# Problems on exercise 7.G in the book “K-Theory and C*-Algebras”

I have a lot problems on exercise 7.G in the book K-Theory and C*-Algebras by Wegge-Olsen. $$\newcommand{\C}{\mathbb{C}}$$

1. $$X\subset \mathbb{C}$$? As I know the character space of $$C^*(u_1,u_2)$$ is homeomorphic to a subset of $$\C^2$$: $$\{(\tau(u_1),\tau(u_2))|\tau \mbox{ is a character of } C^*(u_1,u_2)\}$$.

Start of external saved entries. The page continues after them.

(** *** Queue depth and reset *)



(** X7. Clearing a buffer empties it whatever its indices and count were:
    afterwards the invariant holds, a get returns nothing, a drain sends
    nothing and makes no hardware call, and the other buffer is as
    before. *)
Theorem clear_empties (d : Driver) :
  length (buffer (can_tx_buffer d)) = 8%nat ->
  length (buffer (can_rx_buffer d)) = 8%nat ->
  (ring_inv (can_tx_buffer (CAN_Driver_ClearTxBuffer d)) /\
   ring_contents (can_tx_buffer (CAN_Driver_ClearTxBuffer d)) = [] /\
   can_rx_buffer (CAN_Driver_ClearTxBuffer d) = can_rx_buffer d /\
   forall hal,
     CAN_Driver_Transmit (can_tx_buffer (CAN_Driver_ClearTxBuffer d)) hal
       = Some (mkDrain (can_tx_buffer (CAN_Driver_ClearTxBuffer d)) hal [])) /\
  (ring_inv (can_rx_buffer (CAN_Driver_ClearRxBuffer d)) /\
   ring_contents (can_rx_buffer (CAN_Driver_ClearRxBuffer d)) = [] /\
   can_tx_buffer (CAN_Driver_ClearRxBuffer d) = can_tx_buffer d /\
   CAN_Driver_HasMessage (CAN_Driver_ClearRxBuffer d) = false /\
   CAN_Driver_Get (CAN_Driver_ClearRxBuffer d) = (None, CAN_Driver_ClearRxBuffer d)).
Proof.
  intros Htx Hrx. split.
  - split; [unfold ring_inv; simpl; repeat split; try lia; assumption |].
    repeat split.
  - split; [unfold ring_inv; simpl; repeat split; try lia; assumption |].
    repeat split.
Qed.

Lemma clear_empties_witness :
  ring_contents (can_tx_buffer (CAN_Driver_ClearTxBuffer Scenario.two_queued)) = [].
Proof.
  exact (proj1 (proj2 (proj1
    (clear_empties Scenario.two_queued eq_refl eq_refl)))).
Defined.

End CanMore.

(** * Further properties of the actuator *)

Module BrakeMore.

Import Brake Spec Readings BrakeFacts.

(** *** Invalid readings *)

Lemma UpdatePosition_invalid (b : Brake) (v : Z) :
  invalid_reading v ->
  Brake_UpdatePosition b (Some v) =
    let b1 := set_position_error_count (u8 (position_error_count b + 1)) b in
    if MAX_POSITION_ERRORS <=? u8 (position_error_count b + 1)
    then Motor_Stop (set_state BRAKE_STATE_STOPPED b1) else b1.
Proof.
  unfold invalid_reading, Brake_UpdatePosition. simpl. intros ->. reflexivity.
Qed.

Lemma UpdatePosition_invalid_fields (b : Brake) (v : Z) :
  invalid_reading v ->
  position_error_count (Brake_UpdatePosition b (Some v))
    = u8 (position_error_count b + 1) /\
  current_position (Brake_UpdatePosition b (Some v)) = current_position b /\
  (state b = BRAKE_STATE_STOPPED ->
   state (Brake_UpdatePosition b (Some v)) = BRAKE_STATE_STOPPED).
Proof.
  intros Hv. rewrite (UpdatePosition_invalid b v Hv). cbv zeta.
  destruct (_ <=? _); simpl; auto.
Qed.

Lemma invalid_run_counter (vs : list Z) :
  forall b, Forall invalid_reading vs ->
  0 <= position_error_count b < 256 ->
  position_error_count (brake_run (sample_all vs) b)
    = u8 (position_error_count b + Z.of_nat (length vs)) /\
  current_position (brake_run (sample_all vs) b) = current_position b /\
  (state b = BRAKE_STATE_STOPPED ->
   state (brake_run (sample_all vs) b) = BRAKE_STATE_STOPPED).
Proof.
  unfold brake_run.
  induction vs as [| v vs IH]; intros b Hall Hr.
  - simpl. rewrite Z.add_0_r, u8_small by assumption. auto.
  - apply Forall_cons in Hall as [Hv Hall]. simpl foldl.
    destruct (UpdatePosition_invalid_fields b v Hv) as (Hc1 & Hp1 & Hs1).
    destruct (IH (Brake_UpdatePosition b (Some v)) Hall) as (Hc & Hp & Hs).
    { rewrite Hc1. apply u8_range. }
    rewrite Hc, Hp, Hc1, Hp1. split; [| split; [reflexivity | auto]].
    unfold u8. rewrite Zplus_mod_idemp_l. f_equal. simpl length. lia.
Qed.

Lemma invalid_run_short (vs : list Z) :
  forall b, Forall invalid_reading vs ->
  0 <= position_error_count b ->
  position_error_count b + Z.of_nat (length vs) < 256 ->
  (position_error_count b + Z.of_nat (length vs) < MAX_POSITION_ERRORS ->
   brake_run (sample_all vs) b
     = set_position_error_count
         (position_error_count b + Z.of_nat (length vs)) b) /\
  (MAX_POSITION_ERRORS <= position_error_count b + Z.of_nat (length vs) ->
   (1 <= length vs)%nat ->
   state (brake_run (sample_all vs) b) = BRAKE_STATE_STOPPED /\
   motor_stopped (brake_run (sample_all vs) b)).
Proof.
  unfold brake_run.
  induction vs as [| v vs IH]; intros b Hall H0 Hlt.
  - simpl. split; [| lia]. intros _. rewrite Z.add_0_r. destruct b; reflexivity.
  - apply Forall_cons in Hall as [Hv Hall]. simpl foldl.
    rewrite (UpdatePosition_invalid b v Hv). cbv zeta.
    simpl length in *.
    rewrite u8_small by lia.
    destruct (Z.leb_spec MAX_POSITION_ERRORS (position_error_count b + 1)) as [Hge | Hsm].
    + split; [unfold MAX_POSITION_ERRORS in *; lia |]. intros _ _.
      destruct (invalid_run_counter vs
                  (Motor_Stop (set_state BRAKE_STATE_STOPPED
                     (set_position_error_count (position_error_count b + 1) b)))
                  Hall) as (_ & _ & Hs); [simpl; lia |].
      unfold brake_run in Hs. split; [apply Hs; reflexivity |].
      destruct vs as [| w vs']; [split; reflexivity |].
      specialize (IH (Motor_Stop (set_state BRAKE_STATE_STOPPED
                       (set_position_error_count (position_error_count b + 1) b)))
                    Hall).
      simpl position_error_count in IH.
      destruct IH as [_ IH]; [lia | simpl length in *; lia |].
      apply IH; [unfold MAX_POSITION_ERRORS in *; simpl length in *; lia
                | simpl; lia].
    + specialize (IH (set_position_error_count (position_error_count b + 1) b) Hall).
      simpl position_error_count in IH.
      destruct IH as [IH1 IH2]; [lia | lia |].
      split.
      * intros Hs. rewrite IH1 by lia.
        unfold set_position_error_count; simpl. f_equal. lia.
      * intros Hge _. destruct vs as [| w vs'].
        { simpl length in *. lia. }
        apply IH2; [lia | simpl; lia].
Qed.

2. The example for a standard unitary should be $$t\mapsto \exp(\frac{2\pi it}{1+|t|})$$ as my tutor points out.

3. When $$A$$ is unital, $$(SA)^\sim=\{f\in C(\mathbb{T}\to A)|f(1)\in\C\}$$. Why does $$u_1:=1\otimes u \in M_n((SA)^\sim)$$?

4. Most important, what does the author want to tell us?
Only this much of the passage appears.